What sort of problems do you solve? I tried to use it. I really did. I've been working on a tree edit distance implementation base on a paper from 95. Not novel stuff. I just can't get it to output anything coherent. The code rarely runs, it's written in absolutely terrible style, it doesn't follow any good practices for performant code. I've struggled with getting it to even implement the algorithm correctly, even though it's in the literature I'm sure it was trained on.
Even test cases have brought me no luck. The code was poorly written, being too complicated and dynamic for test code in the best case and just wrong on average. It constantly generated test cases that would be fine for other definitions of "tree edit distance" but were nonsense for my version of a "tree edit distance".
What are you doing where any of this actually works? I'm not some jaded angry internet person, but I'm honestly so flabbergasted about why I just can't get anything good out of this machine.
This kind of problems is really not where LLMs shine.

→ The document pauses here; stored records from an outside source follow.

(* ===== verification/VectorFiles.v ===== *)
(** * Conformance vectors: the files (carriage/src/vectors.rs, [generate_files])

    Every record vector with its manifest, and all files in the order in which
    they are generated; that generating them panics nowhere, and that what the
    manifests say of the records is so. *)
From Stdlib Require Import Ascii.
From stdpp Require Import strings.
From S2P Require Import Prelude Utf8 Crc Wire Control Registry Ring RingRead Loss Consumer Text DefModel DefSchema DefResolver Vectors.
#[local] Open Scope Z_scope.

Where you save loads of time is when you need to write lots of code using unfamiliar APIs. Especially when it's APIs you won't work with a lot and spending loads of time learning then would just be a waste of time. In these cases LLMs call tell you the correct API cells and it's easy to verify. The LLM isn't really solving some difficult technical problem, but saves lots of work.

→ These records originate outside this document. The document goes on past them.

(* ===== verification/HarnessLive.v ===== *)
(** * Both processes of a live run (crates/live-harness/src/main.rs)

    The producer and the consumer process over one shared store as an executable
    transition system under sequential consistency, what holds of every state of
    it, and that its report passes the parent's check. *)
From stdpp Require Import strings.
From S2P Require Import Prelude Crc Wire Control Registry Layout Ring RingRead Loss Consumer Memory Concurrent ConcurrentWriter ConcurrentSolo ConcurrentRead ConcurrentSystem Shared SharedRead Text Conformance ConformanceReport Vectors HarnessArgs Harness HarnessCheck HarnessStream HarnessRun.
#[local] Open Scope Z_scope.

#[local] Arguments from_le_bytes : simpl never.
#[local] Arguments to_le_bytes : simpl never.
#[local] Existing Instance shared_sequenced.

(** ** The processes *)

(** Where the consumer is: in a turn of its loop, comparing its cursor with the
    head because it has seen the done file, building its report, or at its end. *)
Inductive phase :=
| Turning (q : io HarnessError ConsumerState)
| Testing (c : ConsumerState) (q : io HarnessError bool)
| Reporting (q : io HarnessError ObservedReport)
| Finished (r : res HarnessError ObservedReport).

Record live := MkLive {
  lv_writer : writer;
  lv_producer : io HarnessError (ConcurrentProducer SharedConcurrentStore);
  lv_done : bool;
  lv_view : rview;
  lv_consumer : phase;
}.

(** [Produce] is the next access of the producer, or the creation of the done
    file; [Consume] the next access of the consumer, or the return of what it
    runs, [late] being what the clock says if it looks at it then. *)
Inductive act := Produce | Consume (late : bool).

#[global] Instance act_eq_dec : EqDecision act.
Proof. solve_decision. Defined.

Section live.
Context {BP : BuildProfile} (p : ProducerArgs) (a : ConsumerArgs) (pstore cstore : SharedConcurrentStore).

Definition live_new : live :=
  {| lv_writer := writer_init;
     lv_producer := producer_run (pa_sources p) (pa_per_source p) (pa_append_mode p) (cp_with_store pstore);
     lv_done := false; lv_view := rview_init; lv_consumer := Turning (consumer_turn (consumer_new cstore)) |}.

(** One access of the consumer, which reads the newest message. *)
Definition read_step {A} (mem : list msg) (V : rview) (q : io HarnessError A) : option (rview * io HarnessError A) :=
  r_step true mem V q match q with Ld _ l _ => latest mem (length mem) l | _ => 0%nat end.

(** An error ends the process. *)
Definition on_return {A} (r : res HarnessError A) (k : A → phase) : phase :=
  match r with
  | Ok x => k x
  | Err e => Finished (Err e)
  | Panic => Finished Panic
  | Diverge => Finished Diverge
  end.

(** The rest of the loop's body, when it does not break. *)
Definition turn_over (late : bool) (c : ConsumerState) : phase :=
  if late then Finished (Err timed_out) else Turning (consumer_turn c).

Definition consume (mem : list msg) (V : rview) (done late : bool) (φ : phase) : option (rview * phase) :=
  match φ with
  | Turning (Done r) => Some (V, on_return r (λ c, if done then Testing c (caught_up c) else turn_over late c))
  | Turning q => '(V, q) ← read_step mem V q; Some (V, Turning q)
  | Testing c (Done r) => Some (V, on_return r (λ b : bool, if b then Reporting (consumer_report a cstore c) else turn_over late c))
  | Testing c q => '(V, q) ← read_step mem V q; Some (V, Testing c q)
  | Reporting (Done r) => Some (V, Finished r)
  | Reporting q => '(V, q) ← read_step mem V q; Some (V, Reporting q)
  | Finished _ => None
  end.

Definition produce (s : live) : option live :=
  match lv_producer s with
  | Done (Ok _) =>
      if lv_done s then None
      else Some {| lv_writer := lv_writer s; lv_producer := lv_producer s; lv_done := true; lv_view := lv_view s;
                   lv_consumer := lv_consumer s |}
  | q => '(w, q) ← w_step (lv_writer s) q;
         Some {| lv_writer := w; lv_producer := q; lv_done := lv_done s; lv_view := lv_view s; lv_consumer := lv_consumer s |}
  end.

Definition live_act (t : act) (s : live) : option live :=
  match t with
  | Produce => produce s
  | Consume late =>
      '(V, φ) ← consume (w_mem (lv_writer s)) (lv_view s) (lv_done s) late (lv_consumer s);
      Some {| lv_writer := lv_writer s; lv_producer := lv_producer s; lv_done := lv_done s; lv_view := V; lv_consumer := φ |}
  end.

Fixpoint live_run (ts : list act) (s : live) : option live :=
  match ts with
  | [] => Some s
  | t :: ts => s ← live_act t s; live_run ts s
  end.

(** *** The consumer of the system is [consumer_run] *)

(** What is left of it in a phase, given the moments of the turns to come, that
    of the present turn first. *)
Definition rest_of_turn (ms : list Moment) (m : Moment) (c : ConsumerState) (finished : bool) : io HarnessError ConsumerState :=
  if finished then io_ret c else if mo_late m then Done (Err timed_out) else consumer_loop ms c.

Definition rest (φ : phase) (ms : list Moment) : io HarnessError ObservedReport :=
  match φ, ms with
  | Turning q, m :: ms =>
      c ← (c ← q; finished ← (if mo_done m then caught_up c else io_ret false); rest_of_turn ms m c finished);
      consumer_report a cstore c
  | Testing c q, m :: ms => c ← (finished ← q; rest_of_turn ms m c finished); consumer_report a cstore c
  | Reporting q, _ => q
  | Finished r, _ => Done r
  | _, [] => Done Diverge
  end.

Lemma rest_new m ms : rest (Turning (consumer_turn (consumer_new cstore))) (m :: ms) = consumer_run a cstore (m :: ms).
Proof. unfold rest, consumer_run. cbn [consumer_loop]. unfold rest_of_turn. exact eq_refl. Qed.

Lemma rest_turn_over ms m c late : mo_late m = late →
  rest (turn_over late c) ms = (c ← rest_of_turn ms m c false; consumer_report a cstore c).
Proof.
  intros <-. unfold turn_over, rest_of_turn. destruct (mo_late m); [exact eq_refl|]. destruct ms as [|m' ms]; [exact eq_refl|].
  unfold rest, rest_of_turn. cbn [consumer_loop]. exact eq_refl.
Qed.

Lemma r_step_match {E F A B} mem V (q : io E A) (ok : A → io F B) (err : E → io F B) t V' q' :
  r_step true mem V q t = Some (V', q') → r_step true mem V (io_match q ok err) t = Some (V', io_match q' ok err).
Proof.
  destruct q as [r|o l k|o l v k|o l v k|o k]; cbn [r_step io_match]; try done.
  - destruct (value_at mem l t); [|done]. case_decide; [|done]. by intros [= <- <-].
  - by intros [= <- <-].
Qed.

Lemma read_step_reads {A} mem V (q : io HarnessError A) W : read_step mem V q = Some W → ∃ t, r_step true mem V q t = Some W.
Proof. intros H. by eexists. Qed.

(** A step of the consumer is a read of [consumer_run], or what it does between
    two reads, with the moment it finds. *)
Lemma consume_rest mem V done late φ V' φ' : consume mem V done late φ = Some (V', φ') →
  (∃ t, ∀ m ms, r_step true mem V (rest φ (m :: ms)) t = Some (V', rest φ' (m :: ms)))
  ∨ V' = V ∧ ∃ over : bool, ∀ m ms, mo_done m = done → mo_late m = late →
      rest φ (m :: ms) = rest φ' (if over then ms else m :: ms).
Proof.
  assert (Hgone : ∀ r', ∃ over : bool, ∀ m ms, mo_done m = done → mo_late m = late →
    Done r' = rest (Finished r') (if over then ms else m :: ms)) by (intros r'; by exists false).
  destruct φ as [[[c|e| |]|o l k|o l v k|o l v k|o k]|c [[[]|e| |]|o l k|o l v k|o l v k|o k]|[r|o l k|o l v k|o l v k|o k]|r]; cbn [consume];
    try (intros [= <- <-]; right; split; [done|cbn [on_return]; apply Hgone]);
    try (destruct (read_step mem V _) as [[V1 q1]|] eqn:Hr; [|done]; intros [= <- <-]; apply read_step_reads in Hr as [t Hr]; left; exists t; intros m ms; unfold rest;
         repeat apply r_step_match; exact Hr); try done.
  - intros [= <- <-]. right. split; [done|]. cbn [on_return]. destruct done.
    + exists false. intros m ms Hd Hl. unfold rest. cbn [mbind io_bind io_match]. rewrite Hd. exact eq_refl.
    + exists true. intros m ms Hd Hl. rewrite (rest_turn_over ms m c late Hl). unfold rest. cbn [mbind io_bind io_match]. rewrite Hd. exact eq_refl.
  - intros [= <- <-]. right. split; [done|]. cbn [on_return]. exists false. intros m ms Hd Hl. unfold rest. exact eq_refl.
  - intros [= <- <-]. right. split; [done|]. cbn [on_return]. exists true. intros m ms Hd Hl. rewrite (rest_turn_over ms m c late Hl).
    unfold rest. exact eq_refl.
Qed.
End live.

(** ** The invariant *)

(** The two processes run over the same store, the fence on, and its ring holds
    the high-water records of all sources and one record more. *)
Definition live_sizes (p : ProducerArgs) (a : ConsumerArgs) (pstore cstore : SharedConcurrentStore) : Prop :=
  good_store pstore ∧ good_store cstore ∧ ss_capacity cstore = ss_capacity pstore
  ∧ ca_sources a = pa_sources p ∧ ca_per_source a = pa_per_source p
  ∧ run_sizes (ss_capacity pstore) (pa_sources p) (pa_per_source p)
  ∧ 68 * (pa_sources p + 1) ≤ Z.of_nat (ss_capacity pstore) ∧ Z.of_nat (ss_capacity pstore) < 2 ^ 32
  ∧ 2 * (pa_sources p * (pa_per_source p + 1)) < 2 ^ 32.

Section invariant.
Context {BP : BuildProfile} (p : ProducerArgs) (a : ConsumerArgs) (pstore cstore : SharedConcurrentStore).
Context (Hsizes : live_sizes p a pstore cstore).
Abbreviation cap := (ss_capacity pstore).
Abbreviation RS := (stream cap (pa_sources p) (pa_per_source p)).

Definition read_so_far (n : Z) (mem : list msg) (V : rview) (r : res HarnessError ConsumerState) : Prop :=
  match r with
  | Ok c => ∃ D es, consumer_inv cap RS n D mem V c es
  | Err e => poll_failed cap RS e
  | _ => False
  end.

Definition tested (n : Z) (c : ConsumerState) (mem : list msg) (V : rview) (r : res HarnessError bool) : Prop :=
  mem = mem_of cap RS ∧ ∃ b D es, r = Ok b ∧ consumer_inv cap RS n D mem V c es
    ∧ (b = true → cc_cursor_abs (ls_raw c) = ab_head (abs_of cap RS)).

Definition report_built (r : res HarnessError ObservedReport) : Prop :=
  ∃ rep, r = Ok rep ∧ reported cap (pa_sources p) (pa_per_source p) a rep.

Definition phase_ok (n : Z) (done : bool) (mem : list msg) (V : rview) (φ : phase) : Prop :=
  match φ with
  | Turning q => wp true (grows cap RS) q mem V (read_so_far n)
  | Testing c q => done = true ∧ wp true (grows cap RS) q mem V (tested n c)
  | Reporting q => done = true ∧ wp true (grows cap RS) q mem V (λ _ _, report_built)
  | Finished (Ok rep) => reported cap (pa_sources p) (pa_per_source p) a rep
  | Finished (Err e) => e = timed_out ∨ poll_failed cap RS e
  | Finished _ => False
  end.

Record live_inv (n : Z) (s : live) : Prop := {
  li_producer : ∃ ops p', emits ops (lv_producer s) (Done (Ok p')) ∧ ops_ok (lv_writer s) ops
    ∧ w_ops ops (lv_writer s) = (after cap RS).1;
  li_done : lv_done s = true → ∃ p', lv_producer s = Done (Ok p');
  li_phase : phase_ok n (lv_done s) (w_mem (lv_writer s)) (lv_view s) (lv_consumer s);
}.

This exactly. LLMs can't reason, so we shouldn't expect them to try. They can do translation extremely well, so things like converting descriptions to 90-95% correct code in 10-100x less time, or converting from one language to another, are the killer use cases IMO.
But expecting them to solve difficult unsolved problems is a fundamental misunderstanding of what they are under the hood.
I picked this problem specifically because it's about "converting from one language to another". The problem is already solved in the literature. I understand that doing cutting edge research is a different problem, and that is explicitly not what I'm doing here, nor what I am expecting of the tool. I have coauthored an actual published computer science paper, and this excercise is VERY far from the complexity of that.
Could you share some concrete experience of a problem where aider, or a tool like it, helped you? What was your workflow, and how was the experience?
I'm a senior engineer (as in, really senior, not only years of experience). I can get familiar with unfamiliar APIs in a few hours and then I can be sure I'm doing the right thing, instead of silently failing to meet edge cases and introducing bugs because I couldn't identify what was wrong in the LLM output (because, well, I'm unfamiliar with the API in the first place).
In other words: LLMs don't solve any noteworthy problems, at least yet.
I feel sort of the same way but I'm desperate to understand what I'm missing. So many people sing such high praises. Billions are being invested. People are proclaiming the end of software developers. What I'm looking at can't be the product they are talking about.
I'm perfectly happy reading man pages personally. Half the fun of programming to me is mastering the API to get something out of it nobody expected was in there. To study the documentation (or implementation) to identify every little side effect. The details are most of the fun to me.
I don't really intend to use the AI for myself, but I do really wish to see what they see.
Maybe for happy path cases. I've tried to ask ChatGPT how you can do a certain non-obvious thing with Kafka, and it just started inventing things. Turns out, that thing isn't actually possible to do with Kafka (by design).
I think that contemporary models are trained for engagement, not for actual help.
My experience is the same as yours, but I noticed that while LLMs circa two years ago tried to come up with the answer, current generation of LLMs tries to make me come with the answer. And that not helping at all.
Did you tell it that? Are you trying to converse and discuss or are you trying to one shot stuff? If it gets something wrong, tell it. Don't just stop and try another prompt. You have to think of it as another person. You can talk to it, question it, guide it.
Try starting from ground zero and guiding it to the solution rather than trying to one shot your entire solution in one go.
I want you to implement this kind of tree in language x.
I've tried both. One time I actually tried so hard that I ran out of context, and aider just dumped me back to the main prompt. I don't think It's possible to guide it any more than that.
My problem is that the solution is right there in the paper. I just have to understand it. Without first understanding that paper, I can't possibly guide the AI towards a reasonable implementation. The process of finding the implementation is exactly the understanding of the paper, and the AI just doesn't help me with that. In fact, all too often I would ask it to make some minor change, and it would start making random changes all over the file, completely destroying my mental model of how the program worked. Making it change that back completely pulls me out of the problem.
When it's a junior at my job, at least I can feel like I'm developing a person. They retain the conversation and culture I impart as part of the problem solving process. When I struggle against the computer, it's just a waste of my time. It's not learning anything.
I'm still really curious what you're doing with it.
Even test cases have brought me no luck. The code was poorly written, being too complicated and dynamic for test code in the best case and just wrong on average. It constantly generated test cases that would be fine for other definitions of "tree edit distance" but were nonsense for my version of a "tree edit distance".
What are you doing where any of this actually works? I'm not some jaded angry internet person, but I'm honestly so flabbergasted about why I just can't get anything good out of this machine.